<<<<

(** * TinyG2 configuration table and its application-specific helpers

    A shallow embedding of [config_app.cpp]: the descriptor table
    [cfgArray], the boundary constants derived from its size, the index
    classifiers, the unit-conversion helpers [set_flu] and
    [preprocess_float], the group-prefix rule, the uber-group handlers and
    the baud-rate setter, followed by the properties established for them. *)

From Stdlib Require Import ZArith String Ascii Bool List Lia.
From Stdlib Require Import Floats.SpecFloat.
Import ListNotations.
Local Open Scope string_scope.
Local Open Scope list_scope.
Local Open Scope Z_scope.

(** ** Build configuration

    Every preprocessor symbol that config_app.cpp tests with [#if] or
    [#ifdef], and the constants it takes from other headers
    ([NV_STATUS_REPORT_LEN] from report.h, [NV_MAX_OBJECTS] and [TOKEN_LEN]
    from config.h). *)

Record build : Type := mk_build {
  MOTORS : Z;
  D_IN_CHANNELS : Z;
  __ARM : bool;
  __AVR : bool;
  __TEXT_MODE : bool;
  __HELP_SCREENS : bool;
  __USER_DATA : bool;
  __DIAGNOSTIC_PARAMETERS : bool;
  NV_STATUS_REPORT_LEN : Z;
  NV_MAX_OBJECTS : Z;
  TOKEN_LEN : nat
}.
(** X6: a dashboard handler either returns an answer or lets an exception
    leave it, which the framework then answers itself, without the
    [{error: msg}] body.  An answer the handler returns has status 200,
    201, 400 or 500 (200 or 500 for a GET); a 400 or 500 it returns has a
    body [{error: msg}] and the request wrote nothing.  An exception that
    leaves the handler is the one [find_one] raised, or the
    [AttributeError] of [data.get]: with the latter, and in a GET, nothing
    was written; in a PUT whose read after the upsert raises, the layout
    of the request is already stored. *)
Theorem answers_of_the_handlers c col :
  match fst (handle c col) with
  | Respond code payload =>
      (code = 200 \/ code = 201 \/ code = 400 \/ code = 500) /\
      (forall env r d, c = GET env r d -> code = 200 \/ code = 500) /\
      (code = 400 \/ code = 500 ->
       (exists msg, payload = error_body msg) /\ snd (handle c col) = col)
  | Unhandled e =>
      match c with
      | GET env r d => read_error env = Some e /\ snd (handle c col) = col
      | PUT env r d =>
          (request_layout r = inl e /\ snd (handle c col) = col) \/
          (read_error env = Some e /\
           exists items oid,
             request_layout r = inr (JArr items) /\
             stored (snd (handle c col)) (get_current_user_id r) d =
             Some (mkDocument oid (get_current_user_id r) d (Some (JArr items))
                     (Some (bson_datetime (utcnow env)))))
      end
  end.
Proof.
  destruct (fst (handle c col)) as [code payload|e] eqn:E.
  - exact (returned_answers c col code payload E).
  - destruct c as [env r d|env r d]; cbn [handle] in *.
    + revert E. rewrite get_dashboard_eq. cbv zeta. unfold find_one.
      destruct (read_error env) as [e'|].
      * cbn [fst snd]. intros E. injection E as <-. split; reflexivity.
      * destruct (find _ _) as [doc|]; [discriminate|].
        destruct (insert_one _ _ _) as [e'|[doc' col']]; discriminate.
    + revert E. rewrite upsert_dashboard_eq. cbv zeta.
      destruct (request_layout r) as [e'|v] eqn:L.
      * cbn [fst snd]. intros E. injection E as <-. left. split; reflexivity.
      * destruct v; try discriminate.
        destruct (update_one (write_error env) _ _ _ _ _) as [e'|[res col']] eqn:U;
          [discriminate|].
        pose proof (update_one_inr _ _ _ _ _ _ _ _ U) as Hw. rewrite Hw in U.
        destruct (update_one_spec _ _ _ _ _ _ _ U) as ([oid Ho] & _ & _).
        unfold find_one. destruct (read_error env) as [e'|].
        -- cbn [fst snd]. intros E. injection E as <-. right.
           split; [reflexivity|]. exists items, oid. split; [reflexivity | exact Ho].
        -- destruct (upserted_id res); discriminate.
Qed.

>>>>

Output exactly the lines of the material above from the one containing "(** X6: a dashboard" up to and including the one containing "An answer the".

§ RESULT FOR THIS EXERCISE
(** X6: a dashboard handler either returns an answer or lets an exception
    leave it, which the framework then answers itself, without the
    [{error: msg}] body.  An answer the handler returns has status 200,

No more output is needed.